The task: Please reproduce verbatim the lines below, from the first through the one with "opened, is no".

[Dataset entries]
»»

(** What a result of [processUpload] says. The result carries an error
    exactly when it is not a success, and the task in it keeps its path,
    key, folder, priority and retry count. A success means the file was
    opened, is no directory, was read and rewound, and the store accepted
    its bytes under the task's key: the hash is that of the bytes, the size
    the one [Stat] gave, the version the one the store returned, and the
    metadata handed to the store holds the four computed entries over the
    entries the caller supplied. *)
Theorem processUpload_result (IsPathSeparator : ascii → bool)
    (e : UploadEnv) (task : UploadTask) :
  let r := processUpload IsPathSeparator e task in
  (Success r = true ↔ Error r = None)
  ∧ FilePath (Task r) = FilePath task ∧ Key (Task r) = Key task
  ∧ FolderID (Task r) = FolderID task ∧ Priority (Task r) = Priority task
  ∧ RetryCount (Task r) = RetryCount task
  ∧ (Success r = true →
       ∃ file fileInfo body metadata,
         os_Open e (FilePath task) = Ok file
         ∧ file_Stat file = Ok fileInfo ∧ IsDir fileInfo = false
         ∧ file_body file = Ok body ∧ file_Seek file = None
         ∧ store_UploadFile e (Key task) body metadata = Ok (VersionID r)
         ∧ Hash r = sha256_hex e body ∧ Size r = FileSize fileInfo
         ∧ metadata !! "content_type"
           = Some (detectContentType IsPathSeparator (FilePath task))
         ∧ metadata !! "hash_sha256" = Some (Hash r)
         ∧ metadata !! "size" = Some (format_int e (Size r))
         ∧ metadata !! "modified_time"
           = Some (format_rfc3339_utc e (ModTime fileInfo))
         ∧ (∀ key, key ∉ upload_keys →
              metadata !! key = default ∅ (Metadata task) !! key)
         ∧ (Metadata task ≠ None → Metadata (Task r) = Some metadata)
         ∧ (Metadata task = None → Metadata (Task r) = None)).
Proof.
  cbv zeta. unfold processUpload.
  destruct (os_Open e (FilePath task)) as [file|msg] eqn:Hopen;
    [|simpl; repeat split; intros; discriminate].
  destruct (file_Stat file) as [fileInfo|msg] eqn:Hstat;
    [|simpl; repeat split; intros; discriminate].
  destruct (IsDir fileInfo) eqn:Hdir;
    [simpl; repeat split; intros; discriminate|].
  destruct (file_body file) as [body|msg] eqn:Hbody;
    [|simpl; repeat split; intros; discriminate].
  destruct (file_Seek file) as [msg|] eqn:Hseek;
    [simpl; repeat split; intros; discriminate|].
  set (metadata := <["modified_time" := _]> _).
  destruct (store_UploadFile e (Key task) body metadata) as [versionID|msg]
    eqn:Hstore.
  2: { destruct (Metadata task); simpl; repeat split; intros; discriminate. }
  assert (Hfields :
    ∀ task', task' = match Metadata task with
                     | Some _ => set_Metadata task (Some metadata)
                     | None => task
                     end →
    FilePath task' = FilePath task ∧ Key task' = Key task
    ∧ FolderID task' = FolderID task ∧ Priority task' = Priority task
    ∧ RetryCount task' = RetryCount task
    ∧ (Metadata task ≠ None → Metadata task' = Some metadata)
    ∧ (Metadata task = None → Metadata task' = None)).
  { intros task' ->. destruct (Metadata task) eqn:Hmd; simpl;
      repeat split; auto; try congruence. }
  destruct (Hfields _ eq_refl) as (H1 & H2 & H3 & H4 & H5 & H6 & H7).
  cbn [Task Success Error VersionID Hash Size].
  split; [split; reflexivity|].
  repeat (split; [assumption|]).
  intros _. exists file, fileInfo, body, metadata.
  repeat (split; [first [assumption | reflexivity]|]).
  subst metadata. repeat split; try assumption.
  - rewrite lookup_insert_ne by discriminate.
    rewrite lookup_insert_ne by discriminate.
    rewrite lookup_insert_ne by discriminate.
    apply lookup_insert_eq.
  - rewrite lookup_insert_ne by discriminate.
    rewrite lookup_insert_ne by discriminate.
    apply lookup_insert_eq.
  - rewrite lookup_insert_ne by discriminate. apply lookup_insert_eq.
  - apply lookup_insert_eq.
  - intros key Hkey. unfold upload_keys in Hkey.
    rewrite !lookup_insert_ne; [reflexivity|..];
      intros Heq; apply Hkey; rewrite <- Heq;
      apply list_elem_of_In; simpl; tauto.
Qed.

««

Exercise solution:
(** What a result of [processUpload] says. The result carries an error
    exactly when it is not a success, and the task in it keeps its path,
    key, folder, priority and retry count. A success means the file was
    opened, is no directory, was read and rewound, and the store accepted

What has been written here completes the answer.